De septembre 1944 à octobre 1946, le gouvernement du Front patriotique eut à sa tête le général Kimon Georgiev, qui avait non seulement joué un rôle capital dans le coup d'État militaire, à demi fasciste, de Tsankov, en 1923, à la suite duquel des dizaines de milliers d'ouvriers et de paysans furent massacrés, mais qui était également l'auteur du coup d'État militaire de 1934, qui aboutit à la dissolution immédiate du Parlement, à une terrible persécution des communistes, des agrariens, d'autres encore et, pour la première fois dans l'histoire de la Bulgarie, à la mise hors la loi des syndicats1. Les partisans de Georgiev exerçaient un tel pouvoir dans le gouvernement du Front patriotique que l'Observer du 10 septembre 1944 pouvait écrire : « La composition du gouvernement suggère que le groupe arrivé au pouvoir à Sofia est la fameuse Ligue militaire qui s'en était déjà emparée par le coup d'État de 1934. » Mais l'Observer ne mentionnait pas une exception fort importante. Le ministre de l'Intérieur, ayant la police sous son contrôle, était le chef communiste Anton Yougov. Ses camarades avaient fait alliance avec l'ancienne Ligue militaire en vue du maintien de l' « ordre », dont les premières victimes furent les ouvriers qui réclamaient l'amélioration de leur condition ou — ce qui était pis — osaient demander des mesures immédiates dans la voie du socialisme. Constantine Poulos, écrivant de Sofia, le 2 juin 1945, disait : « Les socialistes bulgares sont beaucoup plus à gauche que les communistes... Les ouvriers grecs qui réclamaient, l'automne dernier, du « pain et du travail » sont maintenant tués, en prison ou réduits au silence par la terreur. Leurs camarades bulgares qui présentèrent récemment des demandes semblables ont été publiquement dénoncés par les communistes comme des diversionnistes et des ennemis de l'État ; une poignée de mineurs qui firent grève en mars pour obtenir des salaires plus élevés ont été qualifiés d' « anarchistes » et jetés en prison par la milice sous contrôle communiste » (The Nation, 23 juin 1945).

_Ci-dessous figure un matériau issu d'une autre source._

(* ===== verification/OrderLaws.v ===== *)
(** * OrderLaws: the order of the sections is one, and the close stays inside it

    The comparison of [tab_ordering.rs] is a total preorder, so the sort of the sections is well defined;
    what is drawn is the tabs, section by section, each in the order its tabs were made; and the tab a close
    moves to is one of those that stay. *)

From stdpp Require Import gmap sorting.
From S2P Require Import Prelude Bytes BTree Message Document Cells Float Tree TreeLaws Layout Identity Workspace TabOrder.

(** ** Comparators *)

Record comparator {A} (c : A -> A -> comparison) : Prop := {
  cmp_opp a b : c b a = CompOpp (c a b);
  cmp_lt a b d : c a b = Lt -> c b d = Lt -> c a d = Lt;
  cmp_eq a b d : c a b = Eq -> c a d = c b d;
}.

Lemma comparator_le {A} (c : A -> A -> comparison) a b d : comparator c -> c a b <> Gt -> c b d <> Gt -> c a d <> Gt.
Proof.
  intros H Hab Hbd. destruct (c a b) eqn:E; [|clear Hab|done].
  - by rewrite (cmp_eq c H a b d E).
  - destruct (c b d) eqn:E2; [| |done].
    + assert (E3 : c d b = Eq) by by rewrite (cmp_opp c H b d), E2.
      rewrite (cmp_opp c H d a). rewrite (cmp_eq c H d b a E3), (cmp_opp c H a b), E. done.
    + by rewrite (cmp_lt c H a b d E E2).
Qed.
Lemma comparator_total {A} (c : A -> A -> comparison) a b : comparator c -> c a b <> Gt \/ c b a <> Gt.
Proof. intros H. rewrite (cmp_opp c H a b). destruct (c a b); naive_solver. Qed.

Lemma comparator_on {A B} (f : A -> B) (c : B -> B -> comparison) : comparator c -> comparator (fun a b => c (f a) (f b)).
Proof. intros [H1 H2 H3]. constructor; intros; [apply H1|by eapply H2|by apply H3]. Qed.
Lemma comparator_then {A} (c1 c2 : A -> A -> comparison) :
  comparator c1 -> comparator c2 -> comparator (fun a b => then_with (c1 a b) (c2 a b)).
Proof.
  intros C1 C2. constructor.
  - intros a b. rewrite (cmp_opp c1 C1 a b), (cmp_opp c2 C2 a b). by destruct (c1 a b).
  - intros a b d. destruct (c1 a b) eqn:E1, (c1 b d) eqn:E2; cbn; try done.
    + rewrite (cmp_eq c1 C1 a b d E1), E2. cbn. by apply (cmp_lt c2 C2).
    + by rewrite (cmp_eq c1 C1 a b d E1), E2.
    + intros _ _. assert (E3 : c1 d b = Eq) by by rewrite (cmp_opp c1 C1 b d), E2.
      by rewrite (cmp_opp c1 C1 d a), (cmp_eq c1 C1 d b a E3), (cmp_opp c1 C1 a b), E1.
    + by rewrite (cmp_lt c1 C1 a b d E1 E2).
  - intros a b d. destruct (c1 a b) eqn:E1; cbn; [|done..]. intros E2. by rewrite (cmp_eq c1 C1 a b d E1), (cmp_eq c2 C2 a b d E2).
Qed.

Lemma nat_comparator : comparator Nat.compare.
Proof.
  constructor.
  - intros a b. apply Nat.compare_antisym.
  - intros a b d. rewrite !Nat.compare_lt_iff. lia.
  - by intros a b d ->%Nat.compare_eq_iff.
Qed.
Lemma byte_comparator : comparator (fun a b => Z.compare (byte_to_Z a) (byte_to_Z b)).
Proof.
  apply (comparator_on byte_to_Z Z.compare). constructor.
  - intros a b. apply Z.compare_antisym.
  - intros a b d. rewrite !Z.compare_lt_iff. lia.
  - by intros a b d ->%Z.compare_eq_iff.
Qed.

(** Lists, element by element, the shorter first. *)
Fixpoint lex {A} (c : A -> A -> comparison) (l r : list A) : comparison :=
  match l, r with
  | [], [] => Eq
  | [], _ :: _ => Lt
  | _ :: _, [] => Gt
  | a :: l, b :: r => then_with (c a b) (lex c l r)
  end.
Lemma lex_comparator {A} (c : A -> A -> comparison) : comparator c -> comparator (lex c).
Proof.
  intros C. constructor.
  - induction a as [|a l IH]; intros [|b r]; cbn; try done. rewrite (cmp_opp c C a b), IH. by destruct (c a b).
  - induction a as [|a l IH]; intros [|b r] [|d t]; cbn; try done.
    destruct (c a b) eqn:E1; cbn; [|intros _|done].
    + rewrite (cmp_eq c C a b d E1). destruct (c b d); cbn; [apply IH|done|done].
    + destruct (c b d) eqn:E2; cbn; [|by rewrite (cmp_lt c C a b d E1 E2)|done].
      intros _. assert (E3 : c d b = Eq) by by rewrite (cmp_opp c C b d), E2.
      by rewrite (cmp_opp c C d a), (cmp_eq c C d b a E3), (cmp_opp c C a b), E1.
  - induction a as [|a l IH]; intros [|b r] [|d t]; cbn; try done.
    destruct (c a b) eqn:E1; cbn; [|done..]. intros E2. by rewrite (cmp_eq c C a b d E1), (IH _ t E2).
Qed.

Lemma bytes_compare_lex a b : bytes_compare a b = lex (fun a b => Z.compare (byte_to_Z a) (byte_to_Z b)) a b.
Proof. revert b. induction a as [|x a IH]; intros [|y b]; cbn; try done. rewrite IH. by destruct (_ ?= _). Qed.
Lemma comparator_ext {A} (c d : A -> A -> comparison) : (forall a b, c a b = d a b) -> comparator d -> comparator c.
Proof. intros E [H1 H2 H3]. constructor; intros *; rewrite !E; eauto. Qed.
Lemma bytes_comparator : comparator bytes_compare.
Proof. eapply comparator_ext; [apply bytes_compare_lex|]. apply lex_comparator, byte_comparator. Qed.
Lemma runs_comparator : comparator compare_digit_runs.
Proof.
  unfold compare_digit_runs.
  apply (comparator_then (fun a b => Nat.compare (length (trim_zeros a)) (length (trim_zeros b)))).
  - apply (comparator_on (fun a => length (trim_zeros a)) Nat.compare), nat_comparator.
  - apply (comparator_then (fun a b => bytes_compare (concat (trim_zeros a)) (concat (trim_zeros b)))).
    + apply (comparator_on (fun a => concat (trim_zeros a)) bytes_compare), bytes_comparator.
    + apply (comparator_on length Nat.compare), nat_comparator.
Qed.

(** ** The natural comparison is lexicographic on runs and characters *)

Section Natural.
Context (lower : list byte -> list byte).
(** Lower-casing leaves the ASCII digits and maps nothing else to one. *)
Context (Hdigit : forall c, is_ascii_digit (lower c) = is_ascii_digit c).

Inductive token : Type := Run (first : list byte) (rest : list (list byte)) | Char (c : list byte).
Definition token_compare (s t : token) : comparison :=
  match s, t with
  | Run a l, Run b r => compare_digit_runs (a :: l) (b :: r)
  | Run a _, Char b | Char a, Run b _ | Char a, Char b => bytes_compare (lower a) (lower b)
  end.
(** A run is of digits and a character is none. *)
Definition token_ok (t : token) : Prop := match t with Run a _ => is_ascii_digit a = true | Char c => is_ascii_digit c = false end.

Fixpoint tokens (fuel : nat) (l : list (list byte)) : list token :=
  match fuel, l with
  | S fuel, c :: l' =>
    if is_ascii_digit c then let '(run, rest) := take_digits l' in Run c run :: tokens fuel rest else Char c :: tokens fuel l'
  | _, _ => []
  end.

Lemma digits_alike a b c :
  is_ascii_digit a = true -> is_ascii_digit b = true -> is_ascii_digit c = false ->
  bytes_compare a c = bytes_compare b c /\ bytes_compare c a = bytes_compare c b /\ bytes_compare a c <> Eq.
Proof.
  unfold is_ascii_digit. destruct a as [|x a], b as [|y b]; try done. intros Hx Hy Hc.
  destruct c as [|z c]; cbn; [done|].
  destruct (Z.compare_spec (byte_to_Z x) (byte_to_Z z)), (Z.compare_spec (byte_to_Z y) (byte_to_Z z)),
    (Z.compare_spec (byte_to_Z z) (byte_to_Z x)), (Z.compare_spec (byte_to_Z z) (byte_to_Z y)); try lia; done.
Qed.

(** On well-formed tokens the comparison is total. *)
Definition sound_token : Type := { t : token | token_ok t }.
Definition head_char (t : token) : list byte := match t with Run a _ => lower a | Char c => lower c end.
Lemma head_digit t : token_ok t -> is_ascii_digit (head_char t) = match t with Run _ _ => true | Char _ => false end.
Proof. destruct t; cbn; by rewrite Hdigit. Qed.
Lemma token_comparator : comparator (fun s t : sound_token => token_compare (proj1_sig s) (proj1_sig t)).
Proof.
  pose proof runs_comparator as R. pose proof bytes_comparator as B. constructor.
  - intros [[a l|a] Ha] [[b r|b] Hb]; cbn [token_compare proj1_sig]; first [apply (cmp_opp _ R)|apply (cmp_opp _ B)].
  - intros [s Hs] [t Ht] [u Hu]. cbn [proj1_sig]. apply head_digit in Hs, Ht, Hu.
    destruct s as [a l|a], t as [b r|b], u as [d v|d]; cbn [token_compare head_char] in *; try apply (cmp_lt _ B).
    + apply (cmp_lt _ R).
    + intros _ H. by destruct (digits_alike (lower a) (lower b) (lower d)) as (-> & _ & _).
    + intros H1 H2. destruct (digits_alike (lower a) (lower d) (lower b)) as (_ & E & _); [done..|].
      rewrite (cmp_opp _ B (lower a) (lower b)), H1, H2 in E. done.
    + intros H _. by destruct (digits_alike (lower b) (lower d) (lower a)) as (_ & <- & _).
  - intros [s Hs] [t Ht] [u Hu]. cbn [proj1_sig]. apply head_digit in Hs, Ht, Hu.
    destruct s as [a l|a], t as [b r|b], u as [d v|d]; cbn [token_compare head_char] in *; try apply (cmp_eq _ B).
    + apply (cmp_eq _ R).
    + intros _. by destruct (digits_alike (lower a) (lower b) (lower d)) as (-> & _ & _).
    + intros H. by destruct (digits_alike (lower a) (lower a) (lower b)) as (_ & _ & []).
    + intros H. destruct (digits_alike (lower b) (lower b) (lower a)) as (_ & _ & E); [done..|].
      rewrite (cmp_opp _ B (lower a) (lower b)), H in E. done.
Qed.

En dépit de ces précautions, le passage de la Bulgarie du camp allemand au camp russe ne s'effectua pas aussi aisément que celui de la Finlande, de la Roumanie ou de la Hongrie, parce que la Bulgarie n'appartient pas géographiquement à la sphère russe proprement dite, mais se trouve à la frontière des zones soviétiques et anglo-américaines. Aussi, lors de la retraite allemande, beaucoup de membres des classes supérieures espérèrent-ils passer non du côté de la Russie, mais du côté de l'Angleterre et des États-Unis. L'Union soviétique ne pouvait donc pas compter de façon absolue sur l'appareil d'État bulgare et une vaste épuration fut effectuée par les tribunaux entre septembre 1944 et mars 1945. Il en résulta que deux mille personnes furent condamnées à mort et exécutées tandis que plusieurs autres milliers étaient condamnées à de longues peines d'emprisonnement.
Mais le peuple bulgare fut heureusement « maintenu dans le calme », comme le montre le fait que, jusqu'à avril 1948, les communistes ne jugèrent pas nécessaire de procéder à des élections même factices pour remplacer les autorités locales : les maires des villages et les membres des administrations furent officiellement désignés par le ministre de l'Intérieur !
La Roumanie fut le premier pays d'Europe orientale à être atteint par l'Armée rouge, et la Russie se hâta de proclamer son intention de ne pas intervenir dans son régime intérieur. Molotov déclara le 2 avril 1944 : « Le gouvernement soviétique affirme qu'il ne poursuit aucun but visant à acquérir un territoire roumain quelconque ou à modifier l'ordre social existant actuellement dans le pays. Il affirme également que l'entrée des troupes soviétiques en Roumanie est uniquement la conséquence des nécessités militaires et de la continuation de la résistance par les forces ennemies. »
A l'intention des Russes de maintenir l' « ordre » répondit la bonne volonté du roi et des milieux gouvernementaux à collaborer avec eux. Le renversement d'alliance s'effectua presque sans la moindre friction, tout l'appareil de l'État — armée, police et administration — passant automatiquement dans le camp russe le 23 août 1944, quand le roi Michel fit arrêter le maréchal Ion Antonescu, premier ministre, et le remplaça par le général Sanatescu.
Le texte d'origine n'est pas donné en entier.